--- Task data ---
+++

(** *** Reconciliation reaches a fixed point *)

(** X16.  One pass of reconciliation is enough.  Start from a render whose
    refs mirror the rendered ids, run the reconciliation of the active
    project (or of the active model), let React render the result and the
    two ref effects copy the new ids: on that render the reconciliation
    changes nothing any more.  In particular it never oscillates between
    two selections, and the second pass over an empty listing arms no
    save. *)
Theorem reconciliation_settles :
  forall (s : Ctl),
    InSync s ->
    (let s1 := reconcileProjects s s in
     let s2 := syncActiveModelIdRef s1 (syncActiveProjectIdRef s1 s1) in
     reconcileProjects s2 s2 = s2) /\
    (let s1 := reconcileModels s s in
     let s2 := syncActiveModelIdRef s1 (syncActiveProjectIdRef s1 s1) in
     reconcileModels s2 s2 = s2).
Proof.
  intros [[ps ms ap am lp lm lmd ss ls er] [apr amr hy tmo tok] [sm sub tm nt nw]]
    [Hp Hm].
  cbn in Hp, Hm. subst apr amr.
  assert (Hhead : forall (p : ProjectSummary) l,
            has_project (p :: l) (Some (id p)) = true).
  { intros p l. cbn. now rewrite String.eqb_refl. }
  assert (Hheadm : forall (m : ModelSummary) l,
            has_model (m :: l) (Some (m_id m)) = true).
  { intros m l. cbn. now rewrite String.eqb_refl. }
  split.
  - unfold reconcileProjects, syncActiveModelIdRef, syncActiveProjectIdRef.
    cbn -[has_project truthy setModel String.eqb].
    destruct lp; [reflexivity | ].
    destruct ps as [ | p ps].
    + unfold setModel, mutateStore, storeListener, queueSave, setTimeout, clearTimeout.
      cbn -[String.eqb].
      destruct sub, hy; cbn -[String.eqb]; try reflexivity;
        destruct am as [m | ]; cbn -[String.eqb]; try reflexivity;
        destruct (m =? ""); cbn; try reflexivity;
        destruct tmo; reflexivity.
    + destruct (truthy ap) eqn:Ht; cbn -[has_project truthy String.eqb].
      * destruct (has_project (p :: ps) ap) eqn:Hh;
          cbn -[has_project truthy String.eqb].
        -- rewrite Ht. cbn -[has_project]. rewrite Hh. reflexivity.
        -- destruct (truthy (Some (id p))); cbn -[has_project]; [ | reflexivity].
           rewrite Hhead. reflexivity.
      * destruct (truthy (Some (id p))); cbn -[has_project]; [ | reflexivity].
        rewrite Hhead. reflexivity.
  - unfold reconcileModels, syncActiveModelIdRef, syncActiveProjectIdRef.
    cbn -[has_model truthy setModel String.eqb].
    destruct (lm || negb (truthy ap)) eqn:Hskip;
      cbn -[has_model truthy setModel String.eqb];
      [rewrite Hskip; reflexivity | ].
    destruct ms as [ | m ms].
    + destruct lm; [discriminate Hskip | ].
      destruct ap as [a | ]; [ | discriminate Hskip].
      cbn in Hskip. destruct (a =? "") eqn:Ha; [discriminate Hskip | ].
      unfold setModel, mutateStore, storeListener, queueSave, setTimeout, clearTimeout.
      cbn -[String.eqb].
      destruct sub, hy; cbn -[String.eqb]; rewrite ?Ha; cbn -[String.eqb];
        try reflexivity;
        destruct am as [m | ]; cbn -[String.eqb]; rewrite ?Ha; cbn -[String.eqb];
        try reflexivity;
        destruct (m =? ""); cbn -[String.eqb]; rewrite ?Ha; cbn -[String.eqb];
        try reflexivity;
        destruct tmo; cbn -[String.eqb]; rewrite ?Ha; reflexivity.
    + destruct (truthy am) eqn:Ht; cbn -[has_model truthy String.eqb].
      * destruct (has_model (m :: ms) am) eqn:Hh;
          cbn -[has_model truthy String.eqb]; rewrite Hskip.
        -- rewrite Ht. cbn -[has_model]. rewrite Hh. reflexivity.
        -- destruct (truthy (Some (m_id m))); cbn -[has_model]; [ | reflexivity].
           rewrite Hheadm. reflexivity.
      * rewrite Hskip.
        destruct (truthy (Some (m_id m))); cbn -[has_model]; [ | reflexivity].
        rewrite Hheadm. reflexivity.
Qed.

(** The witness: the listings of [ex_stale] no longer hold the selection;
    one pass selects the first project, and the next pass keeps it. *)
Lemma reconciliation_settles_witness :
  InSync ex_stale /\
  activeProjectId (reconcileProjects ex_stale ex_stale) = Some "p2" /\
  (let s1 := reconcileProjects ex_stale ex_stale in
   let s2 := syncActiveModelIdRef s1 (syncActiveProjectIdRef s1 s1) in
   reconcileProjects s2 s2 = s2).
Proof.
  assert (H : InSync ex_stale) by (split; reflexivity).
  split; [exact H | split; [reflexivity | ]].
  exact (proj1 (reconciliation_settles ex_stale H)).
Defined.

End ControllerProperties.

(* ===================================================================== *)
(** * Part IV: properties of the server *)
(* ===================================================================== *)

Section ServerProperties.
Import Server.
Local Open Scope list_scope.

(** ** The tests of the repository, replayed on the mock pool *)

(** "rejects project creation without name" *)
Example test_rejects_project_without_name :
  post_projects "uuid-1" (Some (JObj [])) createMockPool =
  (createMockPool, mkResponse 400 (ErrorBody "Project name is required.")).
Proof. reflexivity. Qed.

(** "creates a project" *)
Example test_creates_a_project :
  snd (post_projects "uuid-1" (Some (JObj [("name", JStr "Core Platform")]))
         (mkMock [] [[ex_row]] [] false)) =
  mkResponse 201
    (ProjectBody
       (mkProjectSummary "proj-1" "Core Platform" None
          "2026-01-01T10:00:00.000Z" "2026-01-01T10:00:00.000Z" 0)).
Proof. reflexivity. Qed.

+++

--- Your task ---
The response must contain exactly the lines from the one with "(let s1 := reconcileProjects ex_stale" to the end of the entries above, both included, and nothing more.

--- Written response ---
  (let s1 := reconcileProjects ex_stale ex_stale in
   let s2 := syncActiveModelIdRef s1 (syncActiveProjectIdRef s1 s1) in
   reconcileProjects s2 s2 = s2).
Proof.
  assert (H : InSync ex_stale) by (split; reflexivity).
  split; [exact H | split; [reflexivity | ]].
  exact (proj1 (reconciliation_settles ex_stale H)).
Defined.

End ControllerProperties.

(* ===================================================================== *)
(** * Part IV: properties of the server *)
(* ===================================================================== *)

Section ServerProperties.
Import Server.
Local Open Scope list_scope.

(** ** The tests of the repository, replayed on the mock pool *)

(** "rejects project creation without name" *)
Example test_rejects_project_without_name :
  post_projects "uuid-1" (Some (JObj [])) createMockPool =
  (createMockPool, mkResponse 400 (ErrorBody "Project name is required.")).
Proof. reflexivity. Qed.

(** "creates a project" *)
Example test_creates_a_project :
  snd (post_projects "uuid-1" (Some (JObj [("name", JStr "Core Platform")]))
         (mkMock [] [[ex_row]] [] false)) =
  mkResponse 201
    (ProjectBody
       (mkProjectSummary "proj-1" "Core Platform" None
          "2026-01-01T10:00:00.000Z" "2026-01-01T10:00:00.000Z" 0)).
Proof. reflexivity. Qed.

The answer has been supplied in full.